*AIM OF THE EXERCISE*
From the listing below, set down exactly the lines between the one holding "cluster model of" and the one holding "Definition isCandidateLogUpToDate n", inclusive. No other line is wanted.

*MATERIAL PROVIDED*
*** Block opens ***

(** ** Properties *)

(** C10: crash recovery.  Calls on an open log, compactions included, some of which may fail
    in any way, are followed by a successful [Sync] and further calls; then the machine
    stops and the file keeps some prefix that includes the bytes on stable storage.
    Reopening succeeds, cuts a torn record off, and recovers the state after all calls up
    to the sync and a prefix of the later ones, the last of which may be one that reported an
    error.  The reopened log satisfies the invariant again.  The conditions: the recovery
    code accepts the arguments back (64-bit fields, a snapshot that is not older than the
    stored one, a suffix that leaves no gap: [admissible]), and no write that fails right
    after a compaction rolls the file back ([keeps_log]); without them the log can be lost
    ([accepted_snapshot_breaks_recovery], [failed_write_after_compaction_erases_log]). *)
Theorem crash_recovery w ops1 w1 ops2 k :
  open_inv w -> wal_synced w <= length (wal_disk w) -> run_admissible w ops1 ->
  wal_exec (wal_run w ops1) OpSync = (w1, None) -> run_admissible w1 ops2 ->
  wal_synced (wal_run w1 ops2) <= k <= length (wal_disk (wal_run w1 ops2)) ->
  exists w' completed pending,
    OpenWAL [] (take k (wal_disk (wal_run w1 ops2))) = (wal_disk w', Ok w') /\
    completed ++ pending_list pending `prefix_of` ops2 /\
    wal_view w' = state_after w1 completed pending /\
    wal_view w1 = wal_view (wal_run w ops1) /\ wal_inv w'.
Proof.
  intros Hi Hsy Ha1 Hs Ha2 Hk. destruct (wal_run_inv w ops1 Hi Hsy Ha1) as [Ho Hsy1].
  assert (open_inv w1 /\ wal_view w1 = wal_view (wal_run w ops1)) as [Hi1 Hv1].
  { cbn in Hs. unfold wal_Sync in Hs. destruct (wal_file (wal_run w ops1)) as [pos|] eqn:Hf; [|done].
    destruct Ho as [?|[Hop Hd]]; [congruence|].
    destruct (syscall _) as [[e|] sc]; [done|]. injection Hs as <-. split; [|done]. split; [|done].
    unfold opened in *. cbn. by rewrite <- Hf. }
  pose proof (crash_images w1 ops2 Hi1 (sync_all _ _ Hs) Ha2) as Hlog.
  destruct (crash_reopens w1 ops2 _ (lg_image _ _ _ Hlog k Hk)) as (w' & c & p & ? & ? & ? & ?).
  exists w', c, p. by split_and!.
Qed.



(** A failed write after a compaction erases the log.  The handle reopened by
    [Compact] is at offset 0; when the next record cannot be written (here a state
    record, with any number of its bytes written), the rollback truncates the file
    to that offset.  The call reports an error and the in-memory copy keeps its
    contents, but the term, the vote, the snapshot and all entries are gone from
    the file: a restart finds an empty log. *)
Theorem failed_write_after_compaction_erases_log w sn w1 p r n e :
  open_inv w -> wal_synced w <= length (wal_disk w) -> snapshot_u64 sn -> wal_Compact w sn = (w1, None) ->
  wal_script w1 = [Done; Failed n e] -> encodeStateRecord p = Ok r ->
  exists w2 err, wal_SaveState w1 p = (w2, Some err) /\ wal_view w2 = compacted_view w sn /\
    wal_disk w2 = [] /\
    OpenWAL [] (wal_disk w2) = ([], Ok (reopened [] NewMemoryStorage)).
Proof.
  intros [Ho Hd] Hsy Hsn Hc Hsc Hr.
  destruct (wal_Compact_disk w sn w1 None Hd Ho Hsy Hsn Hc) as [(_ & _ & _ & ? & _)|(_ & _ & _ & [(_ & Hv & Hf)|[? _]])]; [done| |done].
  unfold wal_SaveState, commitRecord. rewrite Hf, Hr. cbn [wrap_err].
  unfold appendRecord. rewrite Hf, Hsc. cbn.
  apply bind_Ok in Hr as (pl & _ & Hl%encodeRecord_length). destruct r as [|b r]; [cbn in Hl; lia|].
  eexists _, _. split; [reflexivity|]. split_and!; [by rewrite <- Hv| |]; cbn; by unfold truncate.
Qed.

*** Block closes ***
*** Block opens ***

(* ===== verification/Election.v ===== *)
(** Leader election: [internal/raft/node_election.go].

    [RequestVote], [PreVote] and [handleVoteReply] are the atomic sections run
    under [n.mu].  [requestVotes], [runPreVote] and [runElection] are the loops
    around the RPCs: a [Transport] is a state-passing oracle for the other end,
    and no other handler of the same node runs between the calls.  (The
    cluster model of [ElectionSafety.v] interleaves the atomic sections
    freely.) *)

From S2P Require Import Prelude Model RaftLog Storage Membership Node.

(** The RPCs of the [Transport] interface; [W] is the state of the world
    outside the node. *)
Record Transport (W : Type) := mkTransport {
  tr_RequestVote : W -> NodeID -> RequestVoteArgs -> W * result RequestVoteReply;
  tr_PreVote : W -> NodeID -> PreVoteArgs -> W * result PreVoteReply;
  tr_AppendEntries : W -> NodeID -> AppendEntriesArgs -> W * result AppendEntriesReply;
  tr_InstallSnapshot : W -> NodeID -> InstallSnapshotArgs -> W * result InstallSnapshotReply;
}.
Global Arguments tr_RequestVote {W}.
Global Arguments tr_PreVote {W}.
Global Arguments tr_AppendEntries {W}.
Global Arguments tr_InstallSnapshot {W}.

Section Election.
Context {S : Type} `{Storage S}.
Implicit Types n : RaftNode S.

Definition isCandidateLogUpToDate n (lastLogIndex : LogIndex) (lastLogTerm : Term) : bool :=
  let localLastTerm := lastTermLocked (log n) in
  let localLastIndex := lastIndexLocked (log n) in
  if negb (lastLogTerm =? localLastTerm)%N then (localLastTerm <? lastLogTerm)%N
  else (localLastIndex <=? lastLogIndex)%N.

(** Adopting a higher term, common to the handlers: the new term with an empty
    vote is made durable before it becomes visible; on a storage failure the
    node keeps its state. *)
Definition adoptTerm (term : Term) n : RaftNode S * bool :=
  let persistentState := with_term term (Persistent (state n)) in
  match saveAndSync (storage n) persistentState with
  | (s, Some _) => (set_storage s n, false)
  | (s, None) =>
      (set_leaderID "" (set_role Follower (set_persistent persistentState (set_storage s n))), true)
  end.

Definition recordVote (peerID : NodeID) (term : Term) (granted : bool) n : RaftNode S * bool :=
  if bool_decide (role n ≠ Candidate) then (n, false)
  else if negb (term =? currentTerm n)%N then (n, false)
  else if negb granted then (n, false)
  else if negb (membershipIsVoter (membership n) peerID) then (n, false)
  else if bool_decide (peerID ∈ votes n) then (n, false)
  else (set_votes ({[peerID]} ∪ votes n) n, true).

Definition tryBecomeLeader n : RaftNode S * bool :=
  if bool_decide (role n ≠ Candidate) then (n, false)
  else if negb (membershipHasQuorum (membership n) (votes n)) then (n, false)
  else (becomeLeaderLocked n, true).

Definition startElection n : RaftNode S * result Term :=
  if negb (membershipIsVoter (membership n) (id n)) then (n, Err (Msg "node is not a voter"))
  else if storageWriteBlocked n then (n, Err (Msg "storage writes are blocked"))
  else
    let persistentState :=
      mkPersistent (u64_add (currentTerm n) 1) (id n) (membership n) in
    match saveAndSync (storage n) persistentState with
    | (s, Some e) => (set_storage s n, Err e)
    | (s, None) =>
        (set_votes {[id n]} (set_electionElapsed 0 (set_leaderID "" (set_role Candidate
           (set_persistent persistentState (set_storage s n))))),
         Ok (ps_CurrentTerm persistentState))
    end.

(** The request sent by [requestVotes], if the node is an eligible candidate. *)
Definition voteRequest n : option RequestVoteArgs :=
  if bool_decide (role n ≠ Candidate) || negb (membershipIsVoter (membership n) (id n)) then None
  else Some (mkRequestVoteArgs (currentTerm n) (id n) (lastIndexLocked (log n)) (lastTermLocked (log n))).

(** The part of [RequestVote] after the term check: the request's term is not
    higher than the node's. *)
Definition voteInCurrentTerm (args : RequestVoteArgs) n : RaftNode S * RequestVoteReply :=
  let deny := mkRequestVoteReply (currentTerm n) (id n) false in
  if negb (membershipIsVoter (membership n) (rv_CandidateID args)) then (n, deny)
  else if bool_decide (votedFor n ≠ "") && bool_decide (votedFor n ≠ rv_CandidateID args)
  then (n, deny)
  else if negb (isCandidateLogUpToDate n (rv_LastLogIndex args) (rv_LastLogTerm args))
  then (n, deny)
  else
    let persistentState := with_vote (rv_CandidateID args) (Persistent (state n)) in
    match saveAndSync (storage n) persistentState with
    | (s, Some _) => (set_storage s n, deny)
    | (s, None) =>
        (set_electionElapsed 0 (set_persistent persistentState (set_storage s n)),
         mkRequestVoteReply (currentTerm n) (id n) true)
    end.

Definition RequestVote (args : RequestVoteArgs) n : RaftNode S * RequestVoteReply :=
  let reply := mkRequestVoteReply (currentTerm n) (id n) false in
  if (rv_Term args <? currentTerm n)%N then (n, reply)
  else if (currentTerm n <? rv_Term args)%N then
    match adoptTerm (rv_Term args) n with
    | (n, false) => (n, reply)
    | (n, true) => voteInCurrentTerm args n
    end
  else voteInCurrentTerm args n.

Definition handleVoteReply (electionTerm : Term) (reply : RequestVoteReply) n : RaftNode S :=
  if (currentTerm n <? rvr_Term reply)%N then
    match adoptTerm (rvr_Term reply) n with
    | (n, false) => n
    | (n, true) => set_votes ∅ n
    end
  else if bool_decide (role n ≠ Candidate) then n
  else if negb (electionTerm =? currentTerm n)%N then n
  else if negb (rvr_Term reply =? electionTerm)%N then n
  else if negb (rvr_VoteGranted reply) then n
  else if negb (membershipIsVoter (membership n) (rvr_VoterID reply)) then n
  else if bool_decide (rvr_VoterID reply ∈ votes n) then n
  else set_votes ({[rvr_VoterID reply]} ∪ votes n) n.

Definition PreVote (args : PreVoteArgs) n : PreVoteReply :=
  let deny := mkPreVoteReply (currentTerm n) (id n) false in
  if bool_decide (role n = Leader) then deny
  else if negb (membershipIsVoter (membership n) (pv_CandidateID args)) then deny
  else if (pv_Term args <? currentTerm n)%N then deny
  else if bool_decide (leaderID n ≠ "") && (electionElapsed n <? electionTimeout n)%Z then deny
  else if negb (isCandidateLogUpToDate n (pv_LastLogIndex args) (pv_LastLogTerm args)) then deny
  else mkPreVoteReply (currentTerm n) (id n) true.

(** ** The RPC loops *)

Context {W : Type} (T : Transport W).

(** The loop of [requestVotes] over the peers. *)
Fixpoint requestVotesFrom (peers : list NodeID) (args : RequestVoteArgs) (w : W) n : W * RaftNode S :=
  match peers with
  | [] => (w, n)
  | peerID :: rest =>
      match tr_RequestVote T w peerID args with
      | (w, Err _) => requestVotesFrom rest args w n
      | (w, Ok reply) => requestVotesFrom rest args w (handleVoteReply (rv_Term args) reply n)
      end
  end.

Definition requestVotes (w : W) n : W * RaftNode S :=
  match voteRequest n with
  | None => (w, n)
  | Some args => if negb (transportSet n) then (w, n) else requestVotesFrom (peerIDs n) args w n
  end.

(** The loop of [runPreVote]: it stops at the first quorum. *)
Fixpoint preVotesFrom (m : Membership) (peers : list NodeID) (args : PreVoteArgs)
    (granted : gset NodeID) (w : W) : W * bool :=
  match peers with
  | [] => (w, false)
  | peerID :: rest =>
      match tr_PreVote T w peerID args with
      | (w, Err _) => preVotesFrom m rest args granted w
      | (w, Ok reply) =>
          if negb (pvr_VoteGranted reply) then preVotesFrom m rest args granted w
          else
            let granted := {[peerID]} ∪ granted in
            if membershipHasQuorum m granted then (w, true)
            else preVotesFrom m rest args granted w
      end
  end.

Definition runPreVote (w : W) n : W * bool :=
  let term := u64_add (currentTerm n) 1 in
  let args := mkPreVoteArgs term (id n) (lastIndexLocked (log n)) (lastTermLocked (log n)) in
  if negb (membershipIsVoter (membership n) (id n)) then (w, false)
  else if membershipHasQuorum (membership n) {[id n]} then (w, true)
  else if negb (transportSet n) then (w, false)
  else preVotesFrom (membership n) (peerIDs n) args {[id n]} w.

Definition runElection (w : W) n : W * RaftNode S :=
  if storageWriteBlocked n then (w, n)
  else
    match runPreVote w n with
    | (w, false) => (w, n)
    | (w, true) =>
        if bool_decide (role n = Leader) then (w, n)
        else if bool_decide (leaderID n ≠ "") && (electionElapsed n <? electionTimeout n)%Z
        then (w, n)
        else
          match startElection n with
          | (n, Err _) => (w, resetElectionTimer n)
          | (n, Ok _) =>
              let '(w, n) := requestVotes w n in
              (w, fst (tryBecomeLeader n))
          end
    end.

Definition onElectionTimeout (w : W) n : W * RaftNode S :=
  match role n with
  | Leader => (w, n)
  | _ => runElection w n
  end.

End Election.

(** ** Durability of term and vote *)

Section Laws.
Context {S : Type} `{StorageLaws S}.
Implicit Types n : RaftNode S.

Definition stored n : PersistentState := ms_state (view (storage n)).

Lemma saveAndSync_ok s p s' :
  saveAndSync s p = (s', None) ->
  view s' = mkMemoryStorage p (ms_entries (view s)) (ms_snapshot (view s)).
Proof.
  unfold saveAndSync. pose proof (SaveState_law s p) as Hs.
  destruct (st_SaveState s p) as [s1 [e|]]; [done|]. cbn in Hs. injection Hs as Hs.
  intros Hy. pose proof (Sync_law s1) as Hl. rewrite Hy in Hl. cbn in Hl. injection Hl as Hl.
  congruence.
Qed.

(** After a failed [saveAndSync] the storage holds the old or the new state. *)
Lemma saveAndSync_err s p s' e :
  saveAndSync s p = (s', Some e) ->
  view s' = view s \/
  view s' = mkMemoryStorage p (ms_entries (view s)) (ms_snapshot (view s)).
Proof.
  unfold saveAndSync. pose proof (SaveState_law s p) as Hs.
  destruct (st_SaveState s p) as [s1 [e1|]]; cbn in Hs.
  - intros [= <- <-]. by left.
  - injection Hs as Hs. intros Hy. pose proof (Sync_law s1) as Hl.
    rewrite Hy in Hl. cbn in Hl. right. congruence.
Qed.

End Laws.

*** Block closes ***

*REPLY*
    cluster model of [ElectionSafety.v] interleaves the atomic sections
    freely.) *)

From S2P Require Import Prelude Model RaftLog Storage Membership Node.

(** The RPCs of the [Transport] interface; [W] is the state of the world
    outside the node. *)
Record Transport (W : Type) := mkTransport {
  tr_RequestVote : W -> NodeID -> RequestVoteArgs -> W * result RequestVoteReply;
  tr_PreVote : W -> NodeID -> PreVoteArgs -> W * result PreVoteReply;
  tr_AppendEntries : W -> NodeID -> AppendEntriesArgs -> W * result AppendEntriesReply;
  tr_InstallSnapshot : W -> NodeID -> InstallSnapshotArgs -> W * result InstallSnapshotReply;
}.
Global Arguments tr_RequestVote {W}.
Global Arguments tr_PreVote {W}.
Global Arguments tr_AppendEntries {W}.
Global Arguments tr_InstallSnapshot {W}.

Section Election.
Context {S : Type} `{Storage S}.
Implicit Types n : RaftNode S.

Definition isCandidateLogUpToDate n (lastLogIndex : LogIndex) (lastLogTerm : Term) : bool :=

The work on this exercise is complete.